Friday, June 18, 2010

Victor Davis Hanson: The Great Anglo-American Spat

In today's NRO, Victor Davis Hanson has a great piece examines the rift that has opened up between the US and Britain since Obama took over the White House:

Various irate British observers — from columnists like Peter Hitchens and Geoffrey Wheatcroft to parliamentarians and former cabinet officials — have recently declared the “special relationship” with America to be over. The Anglo animus, perhaps brought to a boil by the World Cup soccer match and by President Obama’s handling of the BP spill, has now reached comical levels. Everything from the War of 1812 to American neutrality in 1939 is evoked to prove that the present estrangement is more typical than aberrant in our post-1776 relations.

To be fair, the miffed British are reacting to two years of both perceived and real slights from the Obama administration. Who does not know the familiar litany? There was the rude return of the magnificent Churchill bust. The asymmetrical gift exchange with Gordon Brown — at the end of a visit in which the president repeatedly snubbed the prime minister — and the banal choice of gift for the queen the following month revealed a certain symbolic spite on the administration’s part.

The State Department’s suggestion that there was nothing particularly special about American-British relations did not help, especially given the feeling that America does not fully appreciate the singular British military contribution in Afghanistan — to be seen in the light of the meager European commitment.
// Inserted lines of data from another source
Lemma ExtendCrc32c_spec crc addr bs : in_u 32 crc -> Forall (in_u 8) bs -> address_ok addr bs ->
  ExtendCrc32c E hw h crc addr bs = Some (crc32c crc bs).
Proof.
  intros C F A. unfold ExtendCrc32c.
  assert (I : ExtendCrc32cInternal E crc addr bs = Some (crc32c crc bs)).
  { unfold ExtendCrc32cInternal. now rewrite extend_law by auto with crc. }
  destruct (_ <=? _); [|exact I]. destruct hw as [i|]; [|exact I]. now rewrite ExtendCrc32cInline_spec.
Qed.

Lemma ExtendCrc32cByZeroes_spec crc n : in_u 32 crc -> 0 <= n < 2 ^ 64 ->
  ExtendCrc32cByZeroes E crc n = Some (crc32c crc (repeat 0 (Z.to_nat n))).
Proof. intros C N. unfold ExtendCrc32cByZeroes. rewrite extend_by_zeroes_law, crc32c_zeroes by (auto with crc; lia). reflexivity. Qed.

Lemma UnextendCrc32cByZeroes_spec crc n : in_u 32 crc -> 0 <= n < 2 ^ 64 ->
  UnextendCrc32cByZeroes E (crc32c crc (repeat 0 (Z.to_nat n))) n = Some crc.
Proof.
  intros C N. unfold UnextendCrc32cByZeroes. rewrite crc32c_zeroes, xor_xor by lia. rewrite unextend_by_zeroes_law by auto with crc.
  cbn [obind]. now rewrite xor_xor.
Qed.

Lemma ConcatCrc32c_spec crc bs : in_u 32 crc -> Forall (in_u 8) bs -> zlen bs < 2 ^ 64 ->
  ConcatCrc32c E crc (crc32c 0 bs) (zlen bs) = Some (crc32c crc bs).
Proof.
  intros C F L. unfold ConcatCrc32c. rewrite extend_by_zeroes_law by (auto with crc; unfold zlen in *; lia). cbn [obind].
  now rewrite <- crc32c_concat.
Qed.

Lemma RemoveCrc32cPrefix_spec crc bs : in_u 32 crc -> Forall (in_u 8) bs -> zlen bs < 2 ^ 64 ->
  RemoveCrc32cPrefix E crc (crc32c crc bs) (zlen bs) = Some (crc32c 0 bs).
Proof.
  intros C F L. unfold RemoveCrc32cPrefix, ConcatCrc32c. rewrite extend_by_zeroes_law by (auto with crc; unfold zlen in *; lia). cbn [obind].
  now rewrite crc32c_concat, <- Z.lxor_assoc, Z.lxor_nilpotent, Z.lxor_0_l.
Qed.

Lemma RemoveCrc32cSuffix_spec crc bs : in_u 32 crc -> Forall (in_u 8) bs -> zlen bs < 2 ^ 64 ->
  RemoveCrc32cSuffix E (crc32c crc bs) (crc32c 0 bs) (zlen bs) = Some crc.
Proof.
  intros C F L. unfold RemoveCrc32cSuffix. rewrite crc32c_concat, Z.lxor_assoc, Z.lxor_nilpotent, Z.lxor_0_r by exact F.
  apply unextend_by_zeroes_law; [exact C|unfold zlen in *; lia].
Qed.

(** ** Copying *)

(** The bytes below [n] come from the source, the others are still those of the destination. *)
Definition copied (src dst0 : list Z) (n : Z) (dst : list Z) : Prop := dst = firstn (Z.to_nat n) src ++ skipn (Z.to_nat n) dst0.

Lemma copied_step src dst0 off n dst : 0 <= off -> 0 <= n -> off + n <= zlen src -> off + n <= zlen dst0 -> copied src dst0 off dst ->
  exists buf dst', view src off n = Some buf /\ memcpy dst off buf = Some dst' /\ copied src dst0 (off + n) dst' /\
    firstn (Z.to_nat (off + n)) src = firstn (Z.to_nat off) src ++ buf /\ zlen buf = n.
Proof.
  intros O N S D ->. unfold view, memcpy. rewrite (proj2 (Z.leb_le _ _)) by lia.
  set (buf := firstn (Z.to_nat n) (skipn (Z.to_nat off) src)).
  assert (B : zlen buf = n) by (unfold buf, zlen in *; rewrite length_firstn, length_skipn; lia).
  assert (SB : firstn (Z.to_nat (off + n)) src = firstn (Z.to_nat off) src ++ buf).
  { rewrite <- (firstn_skipn (Z.to_nat off) src) at 1. rewrite firstn_app, length_firstn. unfold zlen in *.
    rewrite firstn_firstn. f_equal; [f_equal; lia|]. unfold buf. f_equal. lia. }
  exists buf. eexists. split; [reflexivity|]. rewrite (proj2 (Z.leb_le _ _)).
  2: { rewrite B. unfold zlen in *. rewrite length_app, length_firstn, length_skipn. lia. }
  split; [reflexivity|]. split; [|split; [exact SB|exact B]]. unfold copied. rewrite SB, <- app_assoc. rewrite B. unfold zlen in *.
  assert (Lf : length (firstn (Z.to_nat off) src) = Z.to_nat off) by (rewrite length_firstn; lia).
  f_equal; [|f_equal].
  - rewrite firstn_app, Lf, firstn_firstn, Nat.sub_diag, Nat.min_id. cbn [firstn]. now rewrite app_nil_r.
  - rewrite skipn_app, Lf, skipn_skipn, skipn_all2 by (rewrite Lf; lia). cbn [app]. f_equal. lia.
Qed.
Then there was Secretary Clinton’s unnecessary preemptory announcement of American neutrality in the next round of disputes over the Falklands. All this is topped off by the constant presidential trashing of “British Petroleum” and its mess in the Gulf, with the implication that a foreign interest perhaps does not care too much for a former colony’s ecology.

In reaction, polls reveal that a vast majority of British citizens believe that their relationship with America has worsened since 2009. Of course, we now show the same indifference to almost all our allies, such as the Colombians, Poles, and Israelis. Yet two ancillary considerations perhaps explain why the British are especially upset at these real and hyped slights.

One is embarrassment, and the second a sort of fear.

First, in 2008 the British public heavily invested in candidate Obama as a long-awaited social-democratic anti-Bush. Four years earlier, in 2004, the British media had closely followed the American presidential election, with some commentators haughtily berating the voters of Ohio for giving Bush the margin of victory — as if one swing state that went conservative was responsible for ensuring a continuance of global discord. In this regard, the boorish and untrue slur against George Bush’s supposed lack of interest in reading, offered earlier this month by the new court jester, Paul McCartney, as a sort of toady tip to a smiling Obama, is par for the course rather than a clumsy divot.

Hanson alludes to Obama's Kenyan forebearers ( although he doesn't mention their connection to the Mau-Mau atrocities) and in my view, that's certainly part of it. So is Obama's orientation and education, which as Hanson tells us, is inherently anti-Western.

But the real reason deep down is that to acknowledge the Anglo-American roots of our institutions and our democracy would be to de facto endorse American exceptionalism, a concept Prez Zero reacts to like a vampire to garlic.That, by the way, is one of the reasons Obama has also distanced us from Israel, the symbolic pillar of America's Judeo-Christian roots.

Obama of course is not about to change, so we will have to wait until he's out of office to try to repair our relationships with our allies.